(Stored records)
(** ["%d"] and the contents it converts. *)

Lemma ct_int_step (w : nat) (signok ndigits : bool) (c : ascii) (s : string) :
  libc.ct_int (S w) signok ndigits (String c s) =
    if libc.isdigit c then
      let '(buf, nd) := libc.ct_int w false false s in (String c buf, nd)
    else if libc.is_sign c && signok then
      let '(buf, nd) := libc.ct_int w false ndigits s in (String c buf, nd)
    else (EmptyString, ndigits).
Proof. reflexivity. Qed.

Lemma ct_int_digit_seen (width : nat) (signok : bool) (s : string) :
  snd (libc.ct_int width signok false s) = false.
Proof.
  revert signok s. induction width as [|w IH]; intros signok s; [reflexivity|].
  destruct s as [|c s]; [reflexivity|]. rewrite ct_int_step.
  pose proof (IH false s) as H. destruct (libc.ct_int w false false s) as [buf nd].
  destruct (libc.isdigit c); [exact H|].
  destruct (libc.is_sign c && signok); [exact H | reflexivity].
Qed.

Lemma ct_int_after_sign (w : nat) (r : string) :
  snd (libc.ct_int (S w) false true r) = negb (starts_with_digit r).
Proof.
  destruct r as [|c r]; [reflexivity|]. rewrite ct_int_step.
  cbn [starts_with_digit]. rewrite andb_false_r.
  pose proof (ct_int_digit_seen w false r) as H.
  destruct (libc.ct_int w false false r) as [buf nd].
  destruct (libc.isdigit c); [exact H | reflexivity].
Qed.

Lemma ct_int_numeric (w : nat) (c : ascii) (r : string) :
  snd (libc.ct_int (S (S w)) true true (String c r)) =
    negb (libc.isdigit c || (libc.is_sign c && starts_with_digit r)).
Proof.
  rewrite ct_int_step, andb_true_r.
  pose proof (ct_int_digit_seen (S w) false r) as Hdig.
  pose proof (ct_int_after_sign w r) as Hsign.
  destruct (libc.ct_int (S w) false false r) as [buf nd].
  destruct (libc.ct_int (S w) false true r) as [buf' nd'].
  cbn [snd] in *. subst nd nd'.
  destruct (libc.isdigit c); [reflexivity|].
  destruct (libc.is_sign c); reflexivity.
Qed.

(** [sscanf] with ["%d"] returns 1 exactly on the numeric contents; on the
    others it returns [EOF] or 0 and stores nothing. *)
Lemma sscanf_d_numeric (s : string) (v0 : Z) :
  (numeric s = true -> exists count, libc.sscanf_d s v0 = (1, count)) /\
  (numeric s = false ->
   exists n, libc.sscanf_d s v0 = (n, v0) /\ (n = -1 \/ n = 0)).
Proof.
  unfold numeric, libc.sscanf_d.
  destruct (libc.skip_space (libc.c_str s)) as [|c r].
  - split; [discriminate|]. intros _. exists (-1). auto.
  - change (libc.BUF - 1)%nat with (S (S 510)).
    pose proof (ct_int_numeric 510 c r) as H.
    destruct (libc.ct_int (S (S 510)) true true (String c r)) as [buf nd].
    cbn [snd] in H. subst nd. split; intros Hn; rewrite Hn; cbn [negb]; eauto.
Qed.

(** C1, as the code has it.  For each of the four slow-I/O counters, once
    the file was read: content "0" gives no report call and the write of "0";
    content "5" gives one slow-I/O report of count 5 with the counter's
    operation, then the write of "0"; content "abc", and every content that
    is not numeric (after white space it does not begin with a digit, or a
    sign and a digit), gives no report call, one log line, and still the
    write of "0".  A numeric content is parsed to a count, reported once
    when the count is above zero, and followed by the write of "0".  Whatever
    the content, the write of "0" follows the read: when it succeeds the file
    holds "0", when it fails one more log line is written and the file keeps
    its content. *)
Theorem slowio_reset_follows_read (operation : IoOperation) (w : World) (f : File) :
  fs w !! slowio_path operation = Some f ->
  let path := slowio_path operation in
  let ev := events_of (reportSlowIoFromFile path operation) w in
  (contents f = "0" -> ev = EvReadFile path true :: reset_events path f) /\
  (contents f = "5" ->
   ev = EvReadFile path true :: EvReportSlowIo operation 5 :: reset_events path f) /\
  (contents f = "abc" ->
   ev = EvReadFile path true :: EvLog (UnableParseInt "abc" path) :: reset_events path f) /\
  (numeric (contents f) = false ->
   ev = EvReadFile path true ::
        EvLog (UnableParseInt (libc.c_str (contents f)) path) ::
        reset_events path f) /\
  (numeric (contents f) = true ->
   exists count,
     libc.sscanf_d (contents f) 0 = (1, count) /\
     ev = EvReadFile path true ::
          (if 0 <? count then [EvReportSlowIo operation count] else []) ++
          reset_events path f) /\
  (exists parsed,
     ev = EvReadFile path true :: parsed ++ reset_events path f /\
     Forall (fun e => is_write e = false) parsed) /\
  reset_events path f =
    EvWriteFile "0" path (writable f) ::
    (if writable f then [] else [EvLog UnableClearSlowIO]) /\
  fs (world_after (reportSlowIoFromFile path operation) w) !! path
    = Some (if writable f then mkFile "0" true else f).
Proof.
  intros Hf. cbv zeta.
  pose proof (events_of_reportSlowIoFromFile operation w f Hf) as Hev.
  repeat split.
  - intros Hc. rewrite Hev. unfold count_events. rewrite Hc. reflexivity.
  - intros Hc. rewrite Hev. unfold count_events. rewrite Hc. reflexivity.
  - intros Hc. rewrite Hev. unfold count_events. rewrite Hc. reflexivity.
  - intros Hn. rewrite Hev. unfold count_events.
    destruct (proj2 (sscanf_d_numeric (contents f) 0) Hn) as (n & -> & [-> | ->]);
      reflexivity.
  - intros Hn.
    destruct (proj1 (sscanf_d_numeric (contents f) 0) Hn) as (count & Hscan).
    exists count. split; [exact Hscan|].
    rewrite Hev. unfold count_events. rewrite Hscan. reflexivity.
  - exists (count_events (slowio_path operation) operation f). split; [exact Hev|].
    unfold count_events. destruct (libc.sscanf_d (contents f) 0) as [n c].
    destruct (negb (n =? 1)); [|destruct (0 <? c)]; repeat constructor.
  - pose proof (world_after_source (SlowIO operation) w) as H.
    cbn [run_source source_world] in H. rewrite H.
    unfold reset_world. rewrite Hf.
    destruct (writable f); [apply lookup_insert_eq | exact Hf].
Qed.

_WORK ORDER_:
Retype the records, line for line.

_YOUR SOLUTION_:
(** ["%d"] and the contents it converts. *)

Lemma ct_int_step (w : nat) (signok ndigits : bool) (c : ascii) (s : string) :
  libc.ct_int (S w) signok ndigits (String c s) =
    if libc.isdigit c then
      let '(buf, nd) := libc.ct_int w false false s in (String c buf, nd)
    else if libc.is_sign c && signok then
      let '(buf, nd) := libc.ct_int w false ndigits s in (String c buf, nd)
    else (EmptyString, ndigits).
Proof. reflexivity. Qed.

Lemma ct_int_digit_seen (width : nat) (signok : bool) (s : string) :
  snd (libc.ct_int width signok false s) = false.
Proof.
  revert signok s. induction width as [|w IH]; intros signok s; [reflexivity|].
  destruct s as [|c s]; [reflexivity|]. rewrite ct_int_step.
  pose proof (IH false s) as H. destruct (libc.ct_int w false false s) as [buf nd].
  destruct (libc.isdigit c); [exact H|].
  destruct (libc.is_sign c && signok); [exact H | reflexivity].
Qed.

Lemma ct_int_after_sign (w : nat) (r : string) :
  snd (libc.ct_int (S w) false true r) = negb (starts_with_digit r).
Proof.
  destruct r as [|c r]; [reflexivity|]. rewrite ct_int_step.
  cbn [starts_with_digit]. rewrite andb_false_r.
  pose proof (ct_int_digit_seen w false r) as H.
  destruct (libc.ct_int w false false r) as [buf nd].
  destruct (libc.isdigit c); [exact H | reflexivity].
Qed.

Lemma ct_int_numeric (w : nat) (c : ascii) (r : string) :
  snd (libc.ct_int (S (S w)) true true (String c r)) =
    negb (libc.isdigit c || (libc.is_sign c && starts_with_digit r)).
Proof.
  rewrite ct_int_step, andb_true_r.
  pose proof (ct_int_digit_seen (S w) false r) as Hdig.
  pose proof (ct_int_after_sign w r) as Hsign.
  destruct (libc.ct_int (S w) false false r) as [buf nd].
  destruct (libc.ct_int (S w) false true r) as [buf' nd'].
  cbn [snd] in *. subst nd nd'.
  destruct (libc.isdigit c); [reflexivity|].
  destruct (libc.is_sign c); reflexivity.
Qed.

(** [sscanf] with ["%d"] returns 1 exactly on the numeric contents; on the
    others it returns [EOF] or 0 and stores nothing. *)
Lemma sscanf_d_numeric (s : string) (v0 : Z) :
  (numeric s = true -> exists count, libc.sscanf_d s v0 = (1, count)) /\
  (numeric s = false ->
   exists n, libc.sscanf_d s v0 = (n, v0) /\ (n = -1 \/ n = 0)).
Proof.
  unfold numeric, libc.sscanf_d.
  destruct (libc.skip_space (libc.c_str s)) as [|c r].
  - split; [discriminate|]. intros _. exists (-1). auto.
  - change (libc.BUF - 1)%nat with (S (S 510)).
    pose proof (ct_int_numeric 510 c r) as H.
    destruct (libc.ct_int (S (S 510)) true true (String c r)) as [buf nd].
    cbn [snd] in H. subst nd. split; intros Hn; rewrite Hn; cbn [negb]; eauto.
Qed.

(** C1, as the code has it.  For each of the four slow-I/O counters, once
    the file was read: content "0" gives no report call and the write of "0";
    content "5" gives one slow-I/O report of count 5 with the counter's
    operation, then the write of "0"; content "abc", and every content that
    is not numeric (after white space it does not begin with a digit, or a
    sign and a digit), gives no report call, one log line, and still the
    write of "0".  A numeric content is parsed to a count, reported once
    when the count is above zero, and followed by the write of "0".  Whatever
    the content, the write of "0" follows the read: when it succeeds the file
    holds "0", when it fails one more log line is written and the file keeps
    its content. *)
Theorem slowio_reset_follows_read (operation : IoOperation) (w : World) (f : File) :
  fs w !! slowio_path operation = Some f ->
  let path := slowio_path operation in
  let ev := events_of (reportSlowIoFromFile path operation) w in
  (contents f = "0" -> ev = EvReadFile path true :: reset_events path f) /\
  (contents f = "5" ->
   ev = EvReadFile path true :: EvReportSlowIo operation 5 :: reset_events path f) /\
  (contents f = "abc" ->
   ev = EvReadFile path true :: EvLog (UnableParseInt "abc" path) :: reset_events path f) /\
  (numeric (contents f) = false ->
   ev = EvReadFile path true ::
        EvLog (UnableParseInt (libc.c_str (contents f)) path) ::
        reset_events path f) /\
  (numeric (contents f) = true ->
   exists count,
     libc.sscanf_d (contents f) 0 = (1, count) /\
     ev = EvReadFile path true ::
          (if 0 <? count then [EvReportSlowIo operation count] else []) ++
          reset_events path f) /\
  (exists parsed,
     ev = EvReadFile path true :: parsed ++ reset_events path f /\
     Forall (fun e => is_write e = false) parsed) /\
  reset_events path f =
    EvWriteFile "0" path (writable f) ::
    (if writable f then [] else [EvLog UnableClearSlowIO]) /\
  fs (world_after (reportSlowIoFromFile path operation) w) !! path
    = Some (if writable f then mkFile "0" true else f).
Proof.
  intros Hf. cbv zeta.
  pose proof (events_of_reportSlowIoFromFile operation w f Hf) as Hev.
  repeat split.
  - intros Hc. rewrite Hev. unfold count_events. rewrite Hc. reflexivity.
  - intros Hc. rewrite Hev. unfold count_events. rewrite Hc. reflexivity.
  - intros Hc. rewrite Hev. unfold count_events. rewrite Hc. reflexivity.
  - intros Hn. rewrite Hev. unfold count_events.
    destruct (proj2 (sscanf_d_numeric (contents f) 0) Hn) as (n & -> & [-> | ->]);
      reflexivity.
  - intros Hn.
    destruct (proj1 (sscanf_d_numeric (contents f) 0) Hn) as (count & Hscan).
    exists count. split; [exact Hscan|].
    rewrite Hev. unfold count_events. rewrite Hscan. reflexivity.
  - exists (count_events (slowio_path operation) operation f). split; [exact Hev|].
    unfold count_events. destruct (libc.sscanf_d (contents f) 0) as [n c].
    destruct (negb (n =? 1)); [|destruct (0 <? c)]; repeat constructor.
  - pose proof (world_after_source (SlowIO operation) w) as H.
    cbn [run_source source_world] in H. rewrite H.
    unfold reset_world. rewrite Hf.
    destruct (writable f); [apply lookup_insert_eq | exact Hf].
Qed.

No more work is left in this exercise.